Her mental health deteriorated, leading to a leave of absence and partial hospitalization. During this time, Byrne grappled with the ethical implications of her work and ultimately decided that she could not continue in her role. She left Meta shortly before events unfolded that would implicate her former employer in controversial actions.
Byrne’s experience at Meta made her question the concept of content moderation. She recognized the need to prevent violent groups from using platforms like Facebook to organize but felt that there were better ways for Meta to address these issues. She suggested improvements such as more human moderators and policies tailored to the diverse global user base of Facebook and Instagram.
Ultimately, Byrne and her colleagues felt more like reactive responders to negative press rather than proactive agents of preventing harm in the world. This cycle of responding to media scrutiny left them feeling like a cleanup crew rather than impactful contributors to safety and security.
Byrne remembers being glued to the computer, with her boss’s boss or even Mark Zuckerberg searching things, screenshotting them, and sending them to the team, questioning why certain content was still up. Surprisingly, her team would express gratitude for media leaks as it provided them with resources and the ability to make necessary changes.
While acknowledging the real threat posed by militant neo-Nazi organizations and other violent groups organizing on online platforms like Facebook, she highlights the restrictions imposed on pro-Palestinian speech by companies like Meta, while allowing glorifications of Israeli state violence to go unchecked.

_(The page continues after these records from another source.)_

Lemma NoDup_of_nat_seq (n : nat) : NoDup (Z.of_nat <$> seq 0 n).
Proof. apply NoDup_fmap_2; [apply _ | apply NoDup_seq]. Qed.

(** C1. Whatever values [Math.random] returns in [0, 1): every draw [j] of
    the loop at counter [i] lies in [0, i]; the display order has as many
    entries as the question has options; its original indices are a
    permutation of [0, n); every original index below [n] sits at exactly
    one display position; and every entry still carries the option text of
    its original index. *)
Theorem shuffle_is_permutation (random : nat -> Q) (opts : list string) :
  unit_interval random ->
  let display := shuffledOptions random opts in
  let n := length opts in
  (forall calls i : nat,
     0 <= Math_floor (random calls * inject_Z (Z.of_nat i + 1)) <= Z.of_nat i)
  /\ length display = n
  /\ originalIndex <$> display ≡ₚ Z.of_nat <$> seq 0 n
  /\ (forall o : nat, (o < n)%nat ->
        exists k, (originalIndex <$> display) !! k = Some (Z.of_nat o)
          /\ forall k', (originalIndex <$> display) !! k' = Some (Z.of_nat o) -> k' = k)
  /\ (forall k opt, display !! k = Some opt ->
        exists o : nat, originalIndex opt = Z.of_nat o /\ opts !! o = Some (value opt)).
Proof.
  intros Hrandom display n.
  assert (Hperm : display ≡ₚ optionsWithIndex opts)
    by apply shuffleArray_Permutation.
  assert (Hidx : originalIndex <$> display ≡ₚ Z.of_nat <$> seq 0 n).
  { rewrite Hperm. by rewrite optionsWithIndex_originalIndex. }
  split; [|split; [|split; [|split]]].
  - intros calls i. destruct (Hrandom calls). by apply floor_draw_range.
  - rewrite Hperm. unfold optionsWithIndex. by rewrite length_imap.
  - done.
  - intros o Ho. apply NoDup_unique_position.
    + rewrite Hidx. apply NoDup_of_nat_seq.
    + rewrite Hidx. apply list_elem_of_fmap. exists o. split; [done|].
      apply elem_of_seq. lia.
  - intros k opt Hk.
    pose proof (optionsWithIndex_value opts) as Hall.
    rewrite <- Hperm in Hall.
    by eapply (proj1 (Forall_lookup _ _) Hall).
Qed.

Lemma sample_random_unit_interval : unit_interval sample_random.
Proof.
  intros k. unfold sample_random, Qle, Qlt. cbn.
  pose proof (Z.mod_pos_bound (7 * Z.of_nat k + 3) 10 ltac:(lia)). lia.
Defined.

Lemma shuffle_is_permutation_witness :
  unit_interval sample_random /\
  shuffledOptions sample_random ["a"; "b"; "c"; "d"]%string
  = [ mkShuffledOption 2 "c"; mkShuffledOption 3 "d";
      mkShuffledOption 0 "a"; mkShuffledOption 1 "b" ]%string /\
  length (shuffledOptions sample_random ["a"; "b"; "c"; "d"]%string) = 4%nat.
Proof.
  split; [apply sample_random_unit_interval|]. split; [vm_compute; reflexivity|].
  exact (proj1 (proj2 (shuffle_is_permutation sample_random
                         ["a"; "b"; "c"; "d"]%string
                         sample_random_unit_interval))).
Defined.

End Shuffle.

(** ** The session store *)

Ltac unfold_handler :=
  unfold handler, setUser, updateAnswer, goToQuestion, nextQuestion,
    previousQuestion, skipQuestion, submitQuiz, resetQuiz, updateTimer, startQuiz,
    set_currentQuestion, seq_action, setQuizState, setUserState, setIsQuizStarted,
    setItem, removeItem, on_localStorage, skip.

Section StoreFacts.

Context `{JSON}.
Variable questions : list Question.

Abbreviation step := (step questions).
Abbreviation run := (run questions).
Abbreviation count_answer := (count_answer questions).
Abbreviation answered_correctly := (answered_correctly questions).

Lemma save_effect_quizState s : quizState (save_effect s) = quizState s.
Proof. unfold save_effect. by destruct (_ && _). Qed.

Lemma save_effect_user s : user (save_effect s) = user s.
Proof. unfold save_effect. by destruct (_ && _). Qed.

Lemma save_effect_isQuizStarted s : isQuizStarted (save_effect s) = isQuizStarted s.
Proof. unfold save_effect. by destruct (_ && _). Qed.

Lemma commit_quizState s p : quizState (commit s p) = quizState (pending p).
Proof. unfold commit. destruct (_ || _); [apply save_effect_quizState|done]. Qed.

Lemma commit_user s p : user (commit s p) = user (pending p).
Proof. unfold commit. destruct (_ || _); [apply save_effect_user|done]. Qed.

Lemma commit_isQuizStarted s p : isQuizStarted (commit s p) = isQuizStarted (pending p).
Proof. unfold commit. destruct (_ || _); [apply save_effect_isQuizStarted|done]. Qed.

(** A handler that calls no setter and writes nothing leaves the store as
    it is: no render follows. *)
Lemma commit_skip s : commit s (skip {| pending := s; quizStateSet := false |}) = s.
Proof. unfold commit, skip. cbn. by rewrite eqb_reflx. Qed.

Post-Meta, Byrne has become active in pro-Palestinian protest circles, criticizing her former employer’s role in suppressing speech about the ongoing Israeli bombardment of Gaza. She has given presentations on Meta’s censorship practices and provided advice on how to avoid being banned on Instagram.
She questions the establishment’s double standards in labeling non-state actors as terrorists while condoning similar behaviors from governments, especially when it comes to white, state-perpetrated violence versus brown and black non-state-perpetrated violence.
In contrast to previous Big Tech dissidents like Frances Haugen, Byrne believes that her former employer cannot be reformed through algorithm tweaks or increased transparency. She fundamentally opposes an American company policing speech worldwide, even in the name of safety.
As long as U.S. foreign policy and federal law dictate what acts of violence are acceptable based on politics rather than harm, and as long as Meta complies with these laws, Byrne believes the system cannot be fixed. She is concerned about military, Department of State, and CIA personnel enforcing free speech.